_Work item_.
Rewrite the full material exactly; no line may be skipped.

_Exercise materials_.
(** X9. On a collection whose names are unique, [remove_stat] for a name
    it holds returns [True] and leaves one stat fewer; afterwards the name
    is no longer found, every other name is found as before, and the names
    are still unique. *)
Theorem remove_stat_removes (self : Stats.StatsComponent) (name : string) :
  Stats.names_unique self ->
  name ∈ Stats.get_stat_names self ->
  let self' := snd (Stats.remove_stat self name) in
  fst (Stats.remove_stat self name) = true /\
  S (length (Stats.stats self')) = length (Stats.stats self) /\
  Stats.get_stat self' name = None /\
  (forall other, other <> name ->
     Stats.get_stat self' other = Stats.get_stat self other) /\
  Stats.names_unique self' /\
  Stats.max_stats self' = Stats.max_stats self.
Proof.
  intros Hu Hin self'. subst self'. unfold Stats.remove_stat.
  destruct (Stats.lookup_stat self name) as [[i old]|] eqn:Hl.
  - pose proof Hl as (Hi & Hold & _)%list_find_Some. cbn.
    split; [done|]. split.
    { rewrite length_delete by eauto. apply lookup_lt_Some in Hi. lia. }
    split.
    { unfold Stats.get_stat, Stats.lookup_stat. cbn.
      erewrite first_delete_only; [done | done |].
      intros j y Hj Hy. eapply names_unique_only; [done..|].
      by rewrite Hy, Hold. }
    split; [|split; [by apply delete_names_unique | done]].
    intros other Hne. unfold Stats.get_stat, Stats.lookup_stat. cbn.
    eapply first_delete_other; [done|]. by rewrite Hold.
  - exfalso. apply (proj1 (get_stat_None_names self name)); [|done].
    unfold Stats.get_stat. by rewrite Hl.
Qed.

Lemma remove_stat_removes_witness :
  Stats.names_unique stats_one /\
  ("str" ∈ Stats.get_stat_names stats_one) /\
  Stats.get_stat (snd (Stats.remove_stat stats_one "str")) "str" = None.
Proof.
  assert (Hin : "str" ∈ Stats.get_stat_names stats_one)
    by (cbn; apply list_elem_of_singleton; reflexivity).
  split; [exact (proj2 stats_one_ok)|]. split; [exact Hin|].
  exact (proj1 (proj2 (proj2
           (remove_stat_removes stats_one "str" (proj2 stats_one_ok) Hin)))).
Defined.

Lemma update_found (self : Stats.StatsComponent) name i stat stat' :
  Stats.lookup_stat self name = Some (i, stat) ->
  Stat.name stat' = Stat.name stat ->
  changes_only self
    (Stats.with_stats self (<[i := stat']> (Stats.stats self))) name stat'.
Proof.
  intros Hl Hname. pose proof Hl as (Hi & Hstat & _)%list_find_Some.
  unfold changes_only, Stats.get_stat, Stats.lookup_stat,
    Stats.get_stat_names in *. cbn.
  split; [|split; [|split; [done|]]].
  - erewrite first_insert_found; [done | done |]. by rewrite Hname.
  - rewrite list_fmap_insert, Hname. apply list_insert_id.
    by rewrite list_lookup_fmap, Hi.
  - intros other Hne. eapply first_insert_other; [done|..];
      rewrite ?Hname, Hstat; done.
Qed.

_Result below_.
(** X9. On a collection whose names are unique, [remove_stat] for a name
    it holds returns [True] and leaves one stat fewer; afterwards the name
    is no longer found, every other name is found as before, and the names
    are still unique. *)
Theorem remove_stat_removes (self : Stats.StatsComponent) (name : string) :
  Stats.names_unique self ->
  name ∈ Stats.get_stat_names self ->
  let self' := snd (Stats.remove_stat self name) in
  fst (Stats.remove_stat self name) = true /\
  S (length (Stats.stats self')) = length (Stats.stats self) /\
  Stats.get_stat self' name = None /\
  (forall other, other <> name ->
     Stats.get_stat self' other = Stats.get_stat self other) /\
  Stats.names_unique self' /\
  Stats.max_stats self' = Stats.max_stats self.
Proof.
  intros Hu Hin self'. subst self'. unfold Stats.remove_stat.
  destruct (Stats.lookup_stat self name) as [[i old]|] eqn:Hl.
  - pose proof Hl as (Hi & Hold & _)%list_find_Some. cbn.
    split; [done|]. split.
    { rewrite length_delete by eauto. apply lookup_lt_Some in Hi. lia. }
    split.
    { unfold Stats.get_stat, Stats.lookup_stat. cbn.
      erewrite first_delete_only; [done | done |].
      intros j y Hj Hy. eapply names_unique_only; [done..|].
      by rewrite Hy, Hold. }
    split; [|split; [by apply delete_names_unique | done]].
    intros other Hne. unfold Stats.get_stat, Stats.lookup_stat. cbn.
    eapply first_delete_other; [done|]. by rewrite Hold.
  - exfalso. apply (proj1 (get_stat_None_names self name)); [|done].
    unfold Stats.get_stat. by rewrite Hl.
Qed.

Lemma remove_stat_removes_witness :
  Stats.names_unique stats_one /\
  ("str" ∈ Stats.get_stat_names stats_one) /\
  Stats.get_stat (snd (Stats.remove_stat stats_one "str")) "str" = None.
Proof.
  assert (Hin : "str" ∈ Stats.get_stat_names stats_one)
    by (cbn; apply list_elem_of_singleton; reflexivity).
  split; [exact (proj2 stats_one_ok)|]. split; [exact Hin|].
  exact (proj1 (proj2 (proj2
           (remove_stat_removes stats_one "str" (proj2 stats_one_ok) Hin)))).
Defined.

Lemma update_found (self : Stats.StatsComponent) name i stat stat' :
  Stats.lookup_stat self name = Some (i, stat) ->
  Stat.name stat' = Stat.name stat ->
  changes_only self
    (Stats.with_stats self (<[i := stat']> (Stats.stats self))) name stat'.
Proof.
  intros Hl Hname. pose proof Hl as (Hi & Hstat & _)%list_find_Some.
  unfold changes_only, Stats.get_stat, Stats.lookup_stat,
    Stats.get_stat_names in *. cbn.
  split; [|split; [|split; [done|]]].
  - erewrite first_insert_found; [done | done |]. by rewrite Hname.
  - rewrite list_fmap_insert, Hname. apply list_insert_id.
    by rewrite list_lookup_fmap, Hi.
  - intros other Hne. eapply first_insert_other; [done|..];
      rewrite ?Hname, Hstat; done.
Qed.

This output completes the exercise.